Starting at the first line of the records below, transcribe each line exactly, ending with the line that contains "list ordered by".

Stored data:
*****
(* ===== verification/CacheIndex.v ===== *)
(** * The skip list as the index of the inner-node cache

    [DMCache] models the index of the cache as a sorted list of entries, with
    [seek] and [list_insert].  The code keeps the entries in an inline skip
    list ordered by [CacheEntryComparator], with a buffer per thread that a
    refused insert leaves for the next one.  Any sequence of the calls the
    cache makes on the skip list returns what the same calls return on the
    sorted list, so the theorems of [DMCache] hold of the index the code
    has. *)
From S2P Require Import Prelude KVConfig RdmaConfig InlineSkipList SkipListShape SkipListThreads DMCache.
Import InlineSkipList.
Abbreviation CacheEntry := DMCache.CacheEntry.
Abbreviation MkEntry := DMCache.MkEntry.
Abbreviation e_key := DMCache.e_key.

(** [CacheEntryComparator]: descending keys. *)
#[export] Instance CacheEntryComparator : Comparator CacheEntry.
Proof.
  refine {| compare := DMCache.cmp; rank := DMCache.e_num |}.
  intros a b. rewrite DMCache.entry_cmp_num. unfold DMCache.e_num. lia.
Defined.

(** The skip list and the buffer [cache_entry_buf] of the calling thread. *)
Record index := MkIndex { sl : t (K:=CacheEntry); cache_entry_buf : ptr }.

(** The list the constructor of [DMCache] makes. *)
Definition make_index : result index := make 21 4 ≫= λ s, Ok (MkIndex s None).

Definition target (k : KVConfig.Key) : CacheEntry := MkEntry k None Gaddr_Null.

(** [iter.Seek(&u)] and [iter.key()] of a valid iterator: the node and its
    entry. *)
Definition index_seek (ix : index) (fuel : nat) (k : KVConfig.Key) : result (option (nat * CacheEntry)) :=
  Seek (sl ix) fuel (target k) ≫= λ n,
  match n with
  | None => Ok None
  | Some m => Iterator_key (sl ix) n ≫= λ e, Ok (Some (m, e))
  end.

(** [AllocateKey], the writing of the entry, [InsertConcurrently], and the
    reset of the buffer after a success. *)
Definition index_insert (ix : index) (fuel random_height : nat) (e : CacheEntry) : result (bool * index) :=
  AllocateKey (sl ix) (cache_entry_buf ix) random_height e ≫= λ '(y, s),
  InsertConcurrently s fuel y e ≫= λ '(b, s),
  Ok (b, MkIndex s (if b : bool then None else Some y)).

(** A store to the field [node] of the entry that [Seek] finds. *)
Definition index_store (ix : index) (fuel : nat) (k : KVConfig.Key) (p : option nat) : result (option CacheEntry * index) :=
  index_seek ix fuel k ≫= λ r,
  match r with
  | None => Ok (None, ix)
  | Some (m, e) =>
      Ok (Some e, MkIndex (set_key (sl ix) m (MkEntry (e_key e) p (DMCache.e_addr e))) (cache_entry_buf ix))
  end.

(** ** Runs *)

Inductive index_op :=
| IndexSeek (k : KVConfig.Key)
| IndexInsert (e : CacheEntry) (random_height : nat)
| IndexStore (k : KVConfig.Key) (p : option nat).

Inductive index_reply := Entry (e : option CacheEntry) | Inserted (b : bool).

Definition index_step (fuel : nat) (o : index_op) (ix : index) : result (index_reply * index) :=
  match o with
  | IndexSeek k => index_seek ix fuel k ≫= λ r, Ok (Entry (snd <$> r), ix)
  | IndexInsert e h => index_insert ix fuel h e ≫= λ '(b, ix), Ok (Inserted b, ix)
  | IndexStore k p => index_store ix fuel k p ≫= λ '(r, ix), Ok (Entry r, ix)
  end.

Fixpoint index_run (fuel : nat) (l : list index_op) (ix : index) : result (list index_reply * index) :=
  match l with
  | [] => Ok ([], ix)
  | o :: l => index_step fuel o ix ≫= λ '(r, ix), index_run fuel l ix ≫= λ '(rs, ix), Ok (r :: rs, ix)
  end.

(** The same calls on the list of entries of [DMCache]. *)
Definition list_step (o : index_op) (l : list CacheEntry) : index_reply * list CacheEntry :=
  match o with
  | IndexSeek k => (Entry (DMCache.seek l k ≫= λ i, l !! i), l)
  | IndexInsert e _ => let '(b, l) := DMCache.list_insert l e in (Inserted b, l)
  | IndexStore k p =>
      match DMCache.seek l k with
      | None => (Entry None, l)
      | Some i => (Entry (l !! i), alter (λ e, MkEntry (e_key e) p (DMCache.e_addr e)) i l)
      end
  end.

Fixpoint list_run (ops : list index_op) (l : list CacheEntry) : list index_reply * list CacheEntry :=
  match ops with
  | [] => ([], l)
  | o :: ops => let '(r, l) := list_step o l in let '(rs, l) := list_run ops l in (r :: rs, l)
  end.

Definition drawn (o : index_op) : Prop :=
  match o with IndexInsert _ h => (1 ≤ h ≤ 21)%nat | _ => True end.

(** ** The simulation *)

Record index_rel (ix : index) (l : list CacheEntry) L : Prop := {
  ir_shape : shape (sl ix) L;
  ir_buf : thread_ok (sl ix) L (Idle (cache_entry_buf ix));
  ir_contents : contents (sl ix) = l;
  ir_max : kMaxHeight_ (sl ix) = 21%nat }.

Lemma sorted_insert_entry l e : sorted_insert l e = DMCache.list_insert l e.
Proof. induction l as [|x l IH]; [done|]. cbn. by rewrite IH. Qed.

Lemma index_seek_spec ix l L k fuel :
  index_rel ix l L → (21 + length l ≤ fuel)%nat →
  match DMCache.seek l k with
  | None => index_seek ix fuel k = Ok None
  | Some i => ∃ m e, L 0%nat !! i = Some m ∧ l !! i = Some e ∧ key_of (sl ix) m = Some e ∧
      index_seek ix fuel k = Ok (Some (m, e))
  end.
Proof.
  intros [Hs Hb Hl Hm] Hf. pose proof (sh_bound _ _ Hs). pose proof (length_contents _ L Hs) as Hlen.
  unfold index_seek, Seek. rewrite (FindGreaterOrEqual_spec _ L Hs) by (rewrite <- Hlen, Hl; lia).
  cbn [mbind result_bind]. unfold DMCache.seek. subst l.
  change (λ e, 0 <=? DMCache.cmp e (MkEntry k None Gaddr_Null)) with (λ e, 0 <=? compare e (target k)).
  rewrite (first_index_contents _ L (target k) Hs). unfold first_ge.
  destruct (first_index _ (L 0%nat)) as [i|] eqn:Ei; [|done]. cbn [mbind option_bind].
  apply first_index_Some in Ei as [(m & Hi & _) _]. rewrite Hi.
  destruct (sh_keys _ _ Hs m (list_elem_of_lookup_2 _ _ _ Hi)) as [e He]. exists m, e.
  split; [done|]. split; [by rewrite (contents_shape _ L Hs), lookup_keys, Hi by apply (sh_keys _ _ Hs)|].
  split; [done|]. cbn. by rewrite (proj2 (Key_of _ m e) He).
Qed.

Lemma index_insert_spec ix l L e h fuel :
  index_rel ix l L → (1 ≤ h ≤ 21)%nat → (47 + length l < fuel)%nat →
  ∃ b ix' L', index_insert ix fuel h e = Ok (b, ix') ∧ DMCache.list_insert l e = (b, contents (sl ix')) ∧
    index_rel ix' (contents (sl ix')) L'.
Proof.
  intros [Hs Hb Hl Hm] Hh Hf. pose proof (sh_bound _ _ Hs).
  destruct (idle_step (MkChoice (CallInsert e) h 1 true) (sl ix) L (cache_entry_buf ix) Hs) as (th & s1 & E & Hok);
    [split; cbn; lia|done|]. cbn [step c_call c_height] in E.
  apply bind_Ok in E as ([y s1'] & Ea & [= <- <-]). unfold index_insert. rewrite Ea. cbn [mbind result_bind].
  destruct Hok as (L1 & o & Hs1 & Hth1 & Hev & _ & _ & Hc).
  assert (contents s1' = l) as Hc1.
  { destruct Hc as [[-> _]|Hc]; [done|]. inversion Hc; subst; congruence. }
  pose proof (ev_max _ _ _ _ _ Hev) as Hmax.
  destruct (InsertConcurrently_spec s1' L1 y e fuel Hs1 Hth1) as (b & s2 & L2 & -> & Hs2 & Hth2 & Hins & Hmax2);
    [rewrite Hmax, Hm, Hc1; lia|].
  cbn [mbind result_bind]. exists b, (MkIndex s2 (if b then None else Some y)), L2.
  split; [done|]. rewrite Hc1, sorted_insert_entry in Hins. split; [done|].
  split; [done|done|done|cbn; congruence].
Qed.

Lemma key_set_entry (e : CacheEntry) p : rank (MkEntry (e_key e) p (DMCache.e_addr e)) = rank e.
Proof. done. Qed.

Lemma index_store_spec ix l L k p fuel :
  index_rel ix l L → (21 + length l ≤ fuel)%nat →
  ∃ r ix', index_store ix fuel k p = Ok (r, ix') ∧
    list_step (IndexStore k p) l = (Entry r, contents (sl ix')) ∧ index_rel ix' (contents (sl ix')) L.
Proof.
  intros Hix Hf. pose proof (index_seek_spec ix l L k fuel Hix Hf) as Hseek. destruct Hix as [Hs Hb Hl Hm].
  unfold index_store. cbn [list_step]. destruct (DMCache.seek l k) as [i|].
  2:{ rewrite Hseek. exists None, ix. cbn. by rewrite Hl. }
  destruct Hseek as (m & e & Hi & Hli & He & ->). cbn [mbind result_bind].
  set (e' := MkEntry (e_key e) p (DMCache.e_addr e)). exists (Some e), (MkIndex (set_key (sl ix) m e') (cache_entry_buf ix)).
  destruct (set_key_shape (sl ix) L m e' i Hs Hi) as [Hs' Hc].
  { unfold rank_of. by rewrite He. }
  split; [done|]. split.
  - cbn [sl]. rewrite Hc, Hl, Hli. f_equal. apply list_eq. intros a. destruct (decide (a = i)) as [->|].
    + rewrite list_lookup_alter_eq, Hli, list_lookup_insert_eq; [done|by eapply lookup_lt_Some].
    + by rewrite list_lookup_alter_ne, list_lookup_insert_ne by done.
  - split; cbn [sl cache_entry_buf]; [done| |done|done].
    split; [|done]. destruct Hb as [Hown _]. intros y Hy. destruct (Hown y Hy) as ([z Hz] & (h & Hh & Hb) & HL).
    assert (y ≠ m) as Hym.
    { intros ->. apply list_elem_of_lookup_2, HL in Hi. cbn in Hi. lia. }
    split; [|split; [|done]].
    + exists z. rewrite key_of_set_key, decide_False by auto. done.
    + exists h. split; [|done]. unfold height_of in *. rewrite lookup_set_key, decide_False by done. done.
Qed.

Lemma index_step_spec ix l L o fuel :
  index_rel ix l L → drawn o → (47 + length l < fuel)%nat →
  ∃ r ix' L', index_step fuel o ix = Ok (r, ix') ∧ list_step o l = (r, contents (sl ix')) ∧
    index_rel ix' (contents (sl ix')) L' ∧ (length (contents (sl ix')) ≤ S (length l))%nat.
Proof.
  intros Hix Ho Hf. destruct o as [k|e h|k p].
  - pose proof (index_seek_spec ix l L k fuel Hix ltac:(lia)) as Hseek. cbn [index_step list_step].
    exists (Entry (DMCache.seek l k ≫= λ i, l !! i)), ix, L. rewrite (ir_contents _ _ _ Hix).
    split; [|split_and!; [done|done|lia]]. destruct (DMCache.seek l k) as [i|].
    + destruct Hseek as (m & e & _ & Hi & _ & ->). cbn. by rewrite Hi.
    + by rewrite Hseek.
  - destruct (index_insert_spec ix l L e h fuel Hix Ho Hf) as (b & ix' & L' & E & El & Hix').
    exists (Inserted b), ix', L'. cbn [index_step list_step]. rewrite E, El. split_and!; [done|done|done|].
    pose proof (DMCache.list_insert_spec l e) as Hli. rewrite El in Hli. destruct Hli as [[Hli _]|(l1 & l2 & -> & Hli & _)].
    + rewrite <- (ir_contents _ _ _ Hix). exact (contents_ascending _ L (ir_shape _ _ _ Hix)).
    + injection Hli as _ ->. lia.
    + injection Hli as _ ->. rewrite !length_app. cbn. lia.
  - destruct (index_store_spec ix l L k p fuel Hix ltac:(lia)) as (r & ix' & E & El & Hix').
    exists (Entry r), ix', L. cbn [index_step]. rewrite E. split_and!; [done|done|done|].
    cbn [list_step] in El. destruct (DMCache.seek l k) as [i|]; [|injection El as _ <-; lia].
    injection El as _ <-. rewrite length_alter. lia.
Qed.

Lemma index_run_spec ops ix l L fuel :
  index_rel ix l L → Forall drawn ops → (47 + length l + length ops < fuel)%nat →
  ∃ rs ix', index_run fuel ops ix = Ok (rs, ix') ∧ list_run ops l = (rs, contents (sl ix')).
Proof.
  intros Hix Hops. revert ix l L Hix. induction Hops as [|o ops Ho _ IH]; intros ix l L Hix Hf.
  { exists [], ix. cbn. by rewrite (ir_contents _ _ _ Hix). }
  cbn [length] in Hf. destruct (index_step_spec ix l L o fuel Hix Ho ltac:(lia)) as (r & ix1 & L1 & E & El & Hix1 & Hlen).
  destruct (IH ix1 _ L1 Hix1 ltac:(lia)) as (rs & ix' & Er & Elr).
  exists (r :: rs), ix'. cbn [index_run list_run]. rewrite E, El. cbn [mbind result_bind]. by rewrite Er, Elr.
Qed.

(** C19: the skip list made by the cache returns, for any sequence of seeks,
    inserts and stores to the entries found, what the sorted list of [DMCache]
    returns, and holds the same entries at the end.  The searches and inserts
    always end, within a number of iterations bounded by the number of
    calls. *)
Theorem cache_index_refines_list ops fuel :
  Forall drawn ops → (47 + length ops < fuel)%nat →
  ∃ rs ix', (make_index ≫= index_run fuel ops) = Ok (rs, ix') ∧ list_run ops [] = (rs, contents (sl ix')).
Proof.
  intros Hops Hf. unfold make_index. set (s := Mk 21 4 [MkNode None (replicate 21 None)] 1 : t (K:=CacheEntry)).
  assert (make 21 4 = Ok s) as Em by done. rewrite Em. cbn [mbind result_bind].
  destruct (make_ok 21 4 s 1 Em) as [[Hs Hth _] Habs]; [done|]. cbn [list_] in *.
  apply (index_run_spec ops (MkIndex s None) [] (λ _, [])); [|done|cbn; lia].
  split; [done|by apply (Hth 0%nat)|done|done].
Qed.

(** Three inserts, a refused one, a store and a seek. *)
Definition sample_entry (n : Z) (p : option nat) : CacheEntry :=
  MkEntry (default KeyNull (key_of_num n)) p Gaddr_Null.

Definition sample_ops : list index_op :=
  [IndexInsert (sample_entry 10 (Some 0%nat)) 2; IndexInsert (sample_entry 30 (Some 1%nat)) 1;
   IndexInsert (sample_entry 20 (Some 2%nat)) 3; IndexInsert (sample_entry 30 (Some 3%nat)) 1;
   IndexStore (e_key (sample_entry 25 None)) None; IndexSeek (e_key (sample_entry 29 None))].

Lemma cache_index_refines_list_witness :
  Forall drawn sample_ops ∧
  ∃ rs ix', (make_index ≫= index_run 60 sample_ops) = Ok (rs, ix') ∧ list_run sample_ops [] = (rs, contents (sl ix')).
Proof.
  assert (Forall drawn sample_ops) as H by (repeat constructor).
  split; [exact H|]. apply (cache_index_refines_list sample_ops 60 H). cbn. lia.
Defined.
*****
§ **EXERCISE OUTPUT**:
(* ===== verification/CacheIndex.v ===== *)
(** * The skip list as the index of the inner-node cache

    [DMCache] models the index of the cache as a sorted list of entries, with
    [seek] and [list_insert].  The code keeps the entries in an inline skip
    list ordered by [CacheEntryComparator], with a buffer per thread that a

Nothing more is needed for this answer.